Similarly, **you can solve your task (NER, POS,...) for your language.**
You don't have to define features.
You have only to prepare input and output data. :)

## anaGo Support Features
anaGo supports following features:
* training the model without any features.
* defining the custom model.
* downloading pre-trained models.


## Install
To install anaGo, simply run:

```
$ pip install anago
```

or install from the repository:

```
$ git clone https://github.com/Hironsan/anago.git
$ cd anago
$ pip install -r requirements.txt
```

## Data and Word Vectors
Training data takes a tsv format.
The following text is an example of training data:

```
EU	B-ORG
rejects	O
German	B-MISC
call	O
to	O
boycott	O
British	B-MISC
lamb	O
.	O

Peter	B-PER
Blackburn	I-PER
```

anaGo supports pre-trained word embeddings like [GloVe vectors](https://nlp.stanford.edu/projects/glove/).

## Get Started
### Import
First, import the necessary modules:
```python
import anago
from anago.reader import load_data_and_labels
```

### Loading data
After importing the modules, load [training, validation and test dataset](https://github.com/Hironsan/anago/blob/master/data/conll2003/en/ner/):
```python
x_train, y_train = load_data_and_labels('train.txt')
x_valid, y_valid = load_data_and_labels('valid.txt')
x_test, y_test = load_data_and_labels('test.txt')
```

Now we are ready for training :)


### Training a model
Let's train a model.

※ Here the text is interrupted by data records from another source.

(** C35. When the message relay needs a header and batches are supported, both relays give a batch
    that stands on its own and brings the required header or a descendant of it, never an ancestor.
    The relay of headers gives one call, which submits the proved header with a finality proof for
    that header.  The relay of parachain heads, on top of the relay of headers, gives a last call
    that proves the head of the parachain at a relay block [b], which is the proved header; [b] is
    the block that the target knows, or the call before submits [b] with a finality proof for [b].
    Without batches the relay is asked for the header instead. *)
Theorem batch_proves_required_header
  {Header FinalityProof ParaHash RelayHash Call Node E : Type} `{EqDecision RelayHash}
  (builder : option (list Call -> Call)) (number : Z) (asked : option Z) :
  (forall (r : headers_relay Header FinalityProof RelayHash Call E)
     (batch : option (BatchProofTransaction (HeaderId RelayHash) Call)),
   headers_honest r ->
   BatchProofTransaction.require_header (Some (relay_prove_header r)) builder number = Ok (batch, asked) ->
   match batch with
   | Some batch =>
       asked = None /\ builder <> None /\
       exists header proof, hr_id r header = proved_header batch /\ proof_of r number header proof /\
         prove_calls batch = [hr_build r header proof]
   | None => builder = None /\ asked = Some number
   end) /\
  (forall (r : parachains_relay (headers_relay Header FinalityProof RelayHash Call E)
                 ParaHash RelayHash Call Node E)
     (batch : option (BatchProofTransaction (HeaderId ParaHash) Call)),
   parachains_honest r ->
   BatchProofTransaction.require_header (Some (relay_prove_header r)) builder number = Ok (batch, asked) ->
   match batch with
   | Some batch =>
       number <= header_number (proved_header batch) /\ asked = None /\ builder <> None /\
       exists b nodes hash,
         pr_head r b = Ok (Some (proved_header batch)) /\ pr_prove_head r b = Ok (nodes, hash) /\
         (pr_at_target r = Ok b /\ prove_calls batch = [pr_build r b hash nodes] \/
          exists required header proof,
            hr_id (pr_relay r) header = b /\ proof_of (pr_relay r) required header proof /\
            prove_calls batch = [hr_build (pr_relay r) header proof; pr_build r b hash nodes])
   | None => builder = None /\ asked = Some number
   end).
Proof.
  split; intros r batch Hh Hreq; (apply required_header_batch in Hreq; [|exact Hh]);
    (destruct batch as [[id calls]|]; [cbn [proved_header prove_calls] in *|done]);
    destruct Hreq as (Hp & Hn & -> & Hb); split_and!; try done.
  - by apply headers_prove_parts.
  - apply parachains_prove_parts in Hp
      as (need & block & para & proved & relay_calls & nodes & hash & Hat & _ & _ & Hneed & Hhead & Hnodes & ->).
    exists proved, nodes, hash. split_and!; [done..|].
    destruct need; [right|left; by destruct Hneed as [-> ->]].
    apply headers_prove_parts in Hneed as (header & proof & <- & Hof & ->); [|apply Hh].
    by exists (header_number block), header, proof.
Qed.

To train a model, call `train` method:
```python
model = anago.Sequence()
model.train(x_train, y_train, x_valid, y_valid)
```

If training is progressing normally, progress bar would be displayed:

```commandline
...
Epoch 3/15
702/703 [============================>.] - ETA: 0s - loss: 60.0129 - f1: 89.70
703/703 [==============================] - 319s - loss: 59.9278   
Epoch 4/15
702/703 [============================>.] - ETA: 0s - loss: 59.9268 - f1: 90.03
703/703 [==============================] - 324s - loss: 59.8417   
Epoch 5/15
702/703 [============================>.] - ETA: 0s - loss: 58.9831 - f1: 90.67
703/703 [==============================] - 297s - loss: 58.8993   
...
```


### Evaluating a model
To evaluate the trained model, call `eval` method:

```python
model.eval(x_test, y_test)
```

After evaluation, F1 value is output:
```commandline
- f1: 90.67
```

### Tagging a sentence
Let's try tagging a sentence, "President Obama is speaking at the White House."
To tag a sentence, call `analyze` method:

```python
>>> words = 'President Obama is speaking at the White House.'.split()
>>> model.analyze(words)
{
  'words': [
            'President',
            'Obama',
            'is',
            'speaking',
            'at',
            'the',
            'White',
            'House.'
            ],
  'entities': [
    {
      'beginOffset': 1,
      'endOffset': 2,
      'score': 1.0,
      'text': 'Obama',
      'type': 'PER'
    },
    {
      'beginOffset': 6,
      'endOffset': 8,
      'score': 1.0,
      'text': 'White House.',
      'type': 'ORG'
    }
  ]
}
```

### Downloading pre-trained models
To download a pre-trained model, call `download` function:
```python
from anago.utils import download

dir_path = 'models'
url = 'https://storage.googleapis.com/chakki/datasets/public/models.zip'
download(url, dir_path)
model = anago.Sequence.load(dir_path)
```

## Reference
This library uses bidirectional LSTM + CRF model based on
[Neural Architectures for Named Entity Recognition](https://arxiv.org/abs/1603.01360)
by Lample, Guillaume, et al., NAACL 2016.